----- EXERCISE MATERIALS
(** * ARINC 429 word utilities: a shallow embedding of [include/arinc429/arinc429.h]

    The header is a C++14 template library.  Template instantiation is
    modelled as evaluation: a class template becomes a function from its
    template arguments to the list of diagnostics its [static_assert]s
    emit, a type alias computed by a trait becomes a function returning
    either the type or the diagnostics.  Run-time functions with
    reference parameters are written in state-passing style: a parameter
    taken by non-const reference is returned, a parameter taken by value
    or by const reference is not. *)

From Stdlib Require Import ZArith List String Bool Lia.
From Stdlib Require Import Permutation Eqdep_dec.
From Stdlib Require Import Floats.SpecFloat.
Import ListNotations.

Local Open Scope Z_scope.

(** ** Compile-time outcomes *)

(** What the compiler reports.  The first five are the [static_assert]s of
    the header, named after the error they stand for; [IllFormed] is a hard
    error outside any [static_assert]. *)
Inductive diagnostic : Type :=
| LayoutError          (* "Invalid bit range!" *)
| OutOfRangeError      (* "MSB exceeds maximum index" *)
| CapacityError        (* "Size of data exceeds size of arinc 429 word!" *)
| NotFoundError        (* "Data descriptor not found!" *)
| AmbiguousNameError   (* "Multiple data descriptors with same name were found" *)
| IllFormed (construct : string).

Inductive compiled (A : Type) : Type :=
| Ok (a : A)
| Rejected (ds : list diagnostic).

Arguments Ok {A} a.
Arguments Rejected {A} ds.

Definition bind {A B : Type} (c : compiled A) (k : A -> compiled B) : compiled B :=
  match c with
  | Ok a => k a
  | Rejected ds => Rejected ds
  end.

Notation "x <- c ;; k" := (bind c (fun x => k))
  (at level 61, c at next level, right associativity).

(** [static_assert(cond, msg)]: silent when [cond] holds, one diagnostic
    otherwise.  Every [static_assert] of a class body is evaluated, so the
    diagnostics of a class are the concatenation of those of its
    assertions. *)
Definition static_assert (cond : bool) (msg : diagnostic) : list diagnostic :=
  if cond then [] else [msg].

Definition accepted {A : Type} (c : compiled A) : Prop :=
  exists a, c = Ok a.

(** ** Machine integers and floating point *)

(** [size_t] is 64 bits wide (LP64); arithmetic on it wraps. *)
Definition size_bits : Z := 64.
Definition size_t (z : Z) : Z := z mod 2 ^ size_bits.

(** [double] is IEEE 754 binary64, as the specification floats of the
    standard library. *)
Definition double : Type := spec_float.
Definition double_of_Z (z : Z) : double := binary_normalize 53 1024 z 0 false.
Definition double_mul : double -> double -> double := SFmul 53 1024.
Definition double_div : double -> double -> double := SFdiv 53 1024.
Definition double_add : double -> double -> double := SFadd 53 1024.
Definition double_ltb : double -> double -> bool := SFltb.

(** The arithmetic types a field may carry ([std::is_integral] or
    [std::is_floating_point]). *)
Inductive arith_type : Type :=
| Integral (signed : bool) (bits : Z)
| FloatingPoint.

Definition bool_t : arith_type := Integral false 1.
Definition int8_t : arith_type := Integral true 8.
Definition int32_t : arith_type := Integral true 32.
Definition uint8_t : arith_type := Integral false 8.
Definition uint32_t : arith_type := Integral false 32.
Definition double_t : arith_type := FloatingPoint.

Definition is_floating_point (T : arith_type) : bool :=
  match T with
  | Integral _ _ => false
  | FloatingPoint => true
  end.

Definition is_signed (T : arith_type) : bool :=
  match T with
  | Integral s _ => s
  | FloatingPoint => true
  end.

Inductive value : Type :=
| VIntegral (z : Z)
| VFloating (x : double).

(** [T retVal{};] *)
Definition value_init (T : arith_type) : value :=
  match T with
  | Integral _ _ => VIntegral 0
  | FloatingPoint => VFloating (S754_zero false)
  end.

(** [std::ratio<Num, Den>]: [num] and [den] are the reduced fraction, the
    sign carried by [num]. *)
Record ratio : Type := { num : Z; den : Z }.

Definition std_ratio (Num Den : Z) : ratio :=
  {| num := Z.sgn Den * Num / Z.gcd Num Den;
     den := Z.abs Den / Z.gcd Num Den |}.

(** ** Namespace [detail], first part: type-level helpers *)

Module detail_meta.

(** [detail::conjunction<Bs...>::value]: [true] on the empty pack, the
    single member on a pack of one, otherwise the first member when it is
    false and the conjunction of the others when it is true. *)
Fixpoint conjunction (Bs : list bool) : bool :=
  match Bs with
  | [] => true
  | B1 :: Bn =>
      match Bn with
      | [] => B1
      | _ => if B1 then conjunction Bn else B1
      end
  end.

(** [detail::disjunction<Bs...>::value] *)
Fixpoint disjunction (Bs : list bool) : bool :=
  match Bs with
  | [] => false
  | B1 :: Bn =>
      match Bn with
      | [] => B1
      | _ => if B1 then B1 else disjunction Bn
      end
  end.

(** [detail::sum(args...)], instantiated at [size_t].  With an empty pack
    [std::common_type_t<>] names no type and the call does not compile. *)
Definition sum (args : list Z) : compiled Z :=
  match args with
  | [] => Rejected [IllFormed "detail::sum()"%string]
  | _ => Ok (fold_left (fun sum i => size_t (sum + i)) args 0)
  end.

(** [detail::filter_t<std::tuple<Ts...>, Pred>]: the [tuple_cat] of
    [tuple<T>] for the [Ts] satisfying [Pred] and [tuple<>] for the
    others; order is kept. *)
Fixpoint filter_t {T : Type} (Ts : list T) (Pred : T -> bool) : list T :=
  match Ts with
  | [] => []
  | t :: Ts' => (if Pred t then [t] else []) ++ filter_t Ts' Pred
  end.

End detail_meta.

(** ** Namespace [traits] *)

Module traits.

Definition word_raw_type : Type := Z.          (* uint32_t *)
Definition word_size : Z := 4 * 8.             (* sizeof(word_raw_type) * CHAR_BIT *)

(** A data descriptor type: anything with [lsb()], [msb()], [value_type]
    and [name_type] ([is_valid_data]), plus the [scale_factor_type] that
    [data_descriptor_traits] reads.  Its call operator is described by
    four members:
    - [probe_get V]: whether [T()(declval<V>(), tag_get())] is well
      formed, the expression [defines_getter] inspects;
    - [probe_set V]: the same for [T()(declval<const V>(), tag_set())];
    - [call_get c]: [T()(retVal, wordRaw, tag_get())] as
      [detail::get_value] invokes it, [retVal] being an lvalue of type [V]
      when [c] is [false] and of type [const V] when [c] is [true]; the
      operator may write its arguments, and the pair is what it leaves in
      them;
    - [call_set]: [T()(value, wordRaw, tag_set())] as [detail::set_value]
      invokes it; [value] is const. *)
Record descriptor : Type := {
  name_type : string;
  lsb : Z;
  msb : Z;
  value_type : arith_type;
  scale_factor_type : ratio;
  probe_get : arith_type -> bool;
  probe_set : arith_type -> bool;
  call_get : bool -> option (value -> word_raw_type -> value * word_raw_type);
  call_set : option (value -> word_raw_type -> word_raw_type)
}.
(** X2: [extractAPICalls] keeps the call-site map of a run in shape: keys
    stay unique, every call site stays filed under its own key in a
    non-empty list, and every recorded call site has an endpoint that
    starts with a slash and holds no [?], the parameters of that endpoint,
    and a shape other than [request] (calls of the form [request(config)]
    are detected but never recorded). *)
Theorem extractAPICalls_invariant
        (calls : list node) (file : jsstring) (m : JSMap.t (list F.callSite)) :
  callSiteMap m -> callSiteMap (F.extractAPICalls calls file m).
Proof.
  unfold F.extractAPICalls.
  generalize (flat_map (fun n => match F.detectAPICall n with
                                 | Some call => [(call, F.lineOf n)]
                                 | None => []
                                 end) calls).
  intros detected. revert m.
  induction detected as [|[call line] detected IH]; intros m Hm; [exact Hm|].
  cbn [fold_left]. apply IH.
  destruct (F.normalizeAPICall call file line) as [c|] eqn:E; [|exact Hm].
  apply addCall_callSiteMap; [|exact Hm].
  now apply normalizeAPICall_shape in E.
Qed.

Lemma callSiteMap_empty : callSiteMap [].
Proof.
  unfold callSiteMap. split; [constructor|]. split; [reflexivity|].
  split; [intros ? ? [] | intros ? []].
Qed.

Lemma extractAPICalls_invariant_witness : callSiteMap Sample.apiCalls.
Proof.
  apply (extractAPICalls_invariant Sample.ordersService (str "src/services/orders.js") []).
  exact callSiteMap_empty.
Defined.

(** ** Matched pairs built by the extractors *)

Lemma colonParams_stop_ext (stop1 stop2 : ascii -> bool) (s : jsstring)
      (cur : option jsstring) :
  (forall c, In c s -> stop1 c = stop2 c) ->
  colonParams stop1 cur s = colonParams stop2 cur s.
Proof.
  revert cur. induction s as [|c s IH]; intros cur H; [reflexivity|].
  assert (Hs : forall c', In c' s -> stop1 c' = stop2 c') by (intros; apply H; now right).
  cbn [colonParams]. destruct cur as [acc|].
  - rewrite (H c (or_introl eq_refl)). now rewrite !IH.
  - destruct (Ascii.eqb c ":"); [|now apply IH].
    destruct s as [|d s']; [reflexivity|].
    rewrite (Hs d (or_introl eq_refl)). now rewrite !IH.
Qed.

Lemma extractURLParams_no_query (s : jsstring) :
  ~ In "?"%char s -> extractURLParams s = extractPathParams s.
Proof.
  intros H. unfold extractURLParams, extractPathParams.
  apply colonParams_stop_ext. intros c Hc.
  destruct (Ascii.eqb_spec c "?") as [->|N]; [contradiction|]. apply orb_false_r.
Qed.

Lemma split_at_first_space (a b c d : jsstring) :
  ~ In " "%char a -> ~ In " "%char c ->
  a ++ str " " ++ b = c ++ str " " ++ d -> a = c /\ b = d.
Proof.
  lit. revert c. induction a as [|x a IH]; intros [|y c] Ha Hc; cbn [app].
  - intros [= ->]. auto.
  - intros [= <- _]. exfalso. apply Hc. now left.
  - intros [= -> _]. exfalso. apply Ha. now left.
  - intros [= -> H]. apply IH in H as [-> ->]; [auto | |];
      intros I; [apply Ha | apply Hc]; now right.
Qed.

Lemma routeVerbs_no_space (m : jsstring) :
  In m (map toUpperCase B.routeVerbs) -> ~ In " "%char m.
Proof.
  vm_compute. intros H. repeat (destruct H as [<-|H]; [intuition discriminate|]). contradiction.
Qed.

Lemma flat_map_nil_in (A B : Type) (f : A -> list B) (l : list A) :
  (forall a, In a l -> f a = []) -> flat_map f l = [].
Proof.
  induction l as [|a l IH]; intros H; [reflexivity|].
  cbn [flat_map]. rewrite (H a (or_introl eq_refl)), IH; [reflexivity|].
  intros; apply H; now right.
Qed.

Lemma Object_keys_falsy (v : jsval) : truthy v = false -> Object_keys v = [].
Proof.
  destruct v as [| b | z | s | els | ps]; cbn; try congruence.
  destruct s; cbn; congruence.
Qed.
----------
_YOUR GOAL_: All that is wanted is an exact copy of the lines above from the one with "- [probe_get V]: whether" through the one with "[detail::get_value] invokes it, [retVal]", with both ends included.

_OUTPUT BELOW_:
    - [probe_get V]: whether [T()(declval<V>(), tag_get())] is well
      formed, the expression [defines_getter] inspects;
    - [probe_set V]: the same for [T()(declval<const V>(), tag_set())];
    - [call_get c]: [T()(retVal, wordRaw, tag_get())] as
      [detail::get_value] invokes it, [retVal] being an lvalue of type [V]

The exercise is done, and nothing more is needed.